Деннис задумчиво говорит о том, что его друзья по месту жительства — те, кто потерял работу, — ничему не переучиваются. Ведь сначала — месяца три — все кажется, что тебя возьмут обратно, а потом наступает депрессия.
— Тебе кажется, что тебя уволили не потому, что весь завод закрыли, а что ты, лично ты, оказался хуже других.
Разговор идет о том, как лучше вести «интервью», то есть собеседование, при поступлении на работу, как лучше показать себя со стороны, когда компания захочет взять тебя. С одной стороны — ты вроде бы должен постараться показать, что ты как бы делаешь честь компании, поступая к ней на службу, с другой стороны — часто оказывается, что представитель компании старается как бы унизить тебя (поставить на место? Или посмотреть, как ты ведешь себя в условиях прессинга?). Разговор идет о «ретаэмент план», то есть о сбережениях на старость. Так странно слушать, как два человека, одному из которых двадцать три, а другому — тридцать три, серьезно обсуждают это…
Сейчас уже 22.30, и мы со Стивом решили пораньше лечь спать. Ведь каждый день почему-то ложимся за полночь, а встаем — я в семь, а Стив в 5.30. Как Стив выдерживает — не знаю, но здесь все так живут: «Скорее… Скорее… Еще быстрее…»
— Игор, у нас несчастье! — сказала взволнованная Джойс, когда я приехал в мой любимый «Мавританский двор». — Патрик пытался покончить с собой. Он выпил двадцать каких-то ужасных таблеток, и сейчас его отвезли на «скорой помощи», и я не знаю, что будет дальше.
Я знал Патрика. Среднего роста худенький молодой человек. Большие очки, осторожные, ласковые движения, застенчивая улыбка из-под очков. Я знал, что три года он служил во флоте, но был демобилизован, и, как говорила Джойс: «Что-то у него там не сложилось». То ли не сработался с коллективом, то ли употреблял наркотики. Он говорил, что начал на службе колоться, но, по-видимому, его только подозревали, поэтому не уволили «непочетно», — это было бы ужасно, потому что после этого нигде не примут на работу. Нет, его уволили как бы по болезни.
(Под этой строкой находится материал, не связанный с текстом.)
Definition keemash_ota_v3_flash_receiver_activate : ST (receiver * W) esp_err_t := fun '(r, w) =>
  match fr_active r, fr_verified r, fr_partition r with
  | false, true, Some p =>
      let '(err, w) :=
        and_then preflight
          (and_then (save_terminal_checkpoint r CHECKPOINT_BOOT_PENDING) (fun w =>
            let '(err, w) := esp_ota_set_boot_partition p w in
            if err_eqb err ESP_OK then (ESP_OK, w)
            else
              let '(restore_err, w) := save_terminal_checkpoint r CHECKPOINT_VERIFIED w in
              (if err_eqb restore_err ESP_OK then err else restore_err, w))) w in
      (err, (r, w))
  | _, _, _ => (ESP_ERR_INVALID_STATE, (r, w))
  end.

Definition keemash_ota_v3_flash_receiver_abort_current : ST (receiver * W) esp_err_t :=
  fun '(r, w) =>
  if negb (fr_active r) && negb (fr_verified r) then (ESP_ERR_INVALID_STATE, (r, w))
  else
    let '(err, w) := keemash_ota_v3_checkpoint_clear w in
    if negb (err_eqb err ESP_OK) then (err, (r, w))
    else
      let '(_, rw) := reset_receiver (r, w) in (ESP_OK, rw).

(** The checkpoint's identity against the request's, after a load. *)
Definition match_checkpoint (operation_id artifact_id : bytes) (mismatch : esp_err_t)
  : ST W esp_err_t :=
  ok ← heap_alloc;
  if negb (ok : bool) then mret ESP_ERR_NO_MEM
  else
    loaded ← keemash_ota_v3_checkpoint_load;
    mret (match loaded with
          | inl err => err
          | inr cp =>
              if negb (bytes_eqb (cp_operation_id cp) operation_id) ||
                 negb (bytes_eqb (cp_artifact_id cp) artifact_id)
              then mismatch else ESP_OK
          end).

Definition keemash_ota_v3_flash_receiver_abort (operation_id artifact_id : bytes)
  : ST (receiver * W) esp_err_t := fun '(r, w) =>
  if (fr_active r || fr_verified r) && negb (same_operation r operation_id artifact_id)
  then (ESP_ERR_INVALID_STATE, (r, w))
  else if negb (fr_active r) && negb (fr_verified r) then
    and_then (world (match_checkpoint operation_id artifact_id ESP_ERR_INVALID_STATE))
      keemash_ota_v3_flash_receiver_abort_current (r, w)
  else keemash_ota_v3_flash_receiver_abort_current (r, w).

(** ** Requests from the mesh *)

(** The eight bytes of one half, most significant first. *)
Definition be64 (z : Z) : bytes :=
  map (fun i => u8 (Z.shiftr z (56 - 8 * i))) [0; 1; 2; 3; 4; 5; 6; 7].

Definition operation_bytes (id : Id128) : bytes := be64 (high id) ++ be64 (low id).

Definition matching_transfer (r : receiver) (id : Id128) (artifact_id : bytes) : bool :=
  if negb (blen artifact_id =? KEEMASH_OTA_V3_SHA256_LEN) ||
     (negb (fr_active r) && negb (fr_verified r)) then false
  else same_operation r (operation_bytes id) artifact_id.

Definition match_persisted_transfer (id : Id128) (artifact_id : bytes) : ST W esp_err_t :=
  if negb (blen artifact_id =? KEEMASH_OTA_V3_SHA256_LEN) then mret ESP_ERR_INVALID_ARG
  else match_checkpoint (operation_bytes id) artifact_id ESP_ERR_NOT_FOUND.

Definition prepare_malformed (m : OtaPrepare) : bool :=
  negb (pr_has_operation_id m) || negb (blen (pr_artifact_id m) =? KEEMASH_OTA_V3_SHA256_LEN) ||
  negb (blen (pr_signature m) =? KEEMASH_OTA_V3_SIGNATURE_LEN) ||
  (blen (pr_signed_fields m) =? 0) ||
  (negb (pr_requested_chunk_size m =? 0) && negb (pr_requested_chunk_size m =? 1024) &&
   negb (pr_requested_chunk_size m =? 2048)) ||
  (4 <? pr_requested_window m).

Definition commit_mismatch (r : receiver) (m : OtaCommit) : bool :=
  negb (co_has_operation_id m) || negb (matching_transfer r (co_operation_id m) (co_artifact_id m)) ||
  negb (blen (co_block_table_sha256 m) =? KEEMASH_OTA_V3_SHA256_LEN) ||
  negb (blen (co_image_sha256 m) =? KEEMASH_OTA_V3_SHA256_LEN) ||
  negb (bytes_eqb (co_block_table_sha256 m) (block_table_sha256 (fr_fields r))) ||
  negb (bytes_eqb (co_image_sha256 m) (image_sha256 (fr_fields r))).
Уже год Патрик живет в Буффало. У него здесь мать, отец, двое братьев. Но отец уже год как не работает, поэтому семья вынуждена была переселиться в дешевую квартиру, где хозяйка не разрешает жить семьям, в которых больше двух детей. Да и сам Патрик не хотел жить с родителями. Это желание было обоюдно. Родители считали, что так он скорее возмужает, научится жить самостоятельно. Патрик нашел какую-то работу, достаточно хорошую, чтобы жить в таком мотеле, как «Мавританский двор». У него была гел-френд, по которой он вздыхал, а свободное время он проводил в холле у Джойс, играл, как маленький, в какие-нибудь детские игры — складывал картинки из кусочков или строил детскую железную дорогу. Казалось, они влюблены друг в друга, хотя всем было известно, что Патрик вздыхает по подружке Мишел, а сама Мишел, по крайней мере два раза в неделю, ходит гулять со своим собственным бой-френдом и гордится золотым колечком с маленьким бриллиантом, которое он ей подарил на рождество. И вот вдруг такая трагедия. Оказалось, что Патрику и его девушке не разрешали встречаться их родители. Несколько лет назад старшие дети в этих семьях, которые жили на одной улице, подрались и попали в госпиталь. Началась вражда. А Патрик и его девушка полюбили друг друга. Они встречались тайком. Он провожал ее из школы домой. Однажды он пришел прямо в школу, охрана задержала его. Он неосторожно сказал, к кому пришел. «Принципал», то есть директор школы, позвонил родителям девочки, и мать вместе с девочкой решила поехать в «Мавританский двор», чтобы устроить скандал Патрику.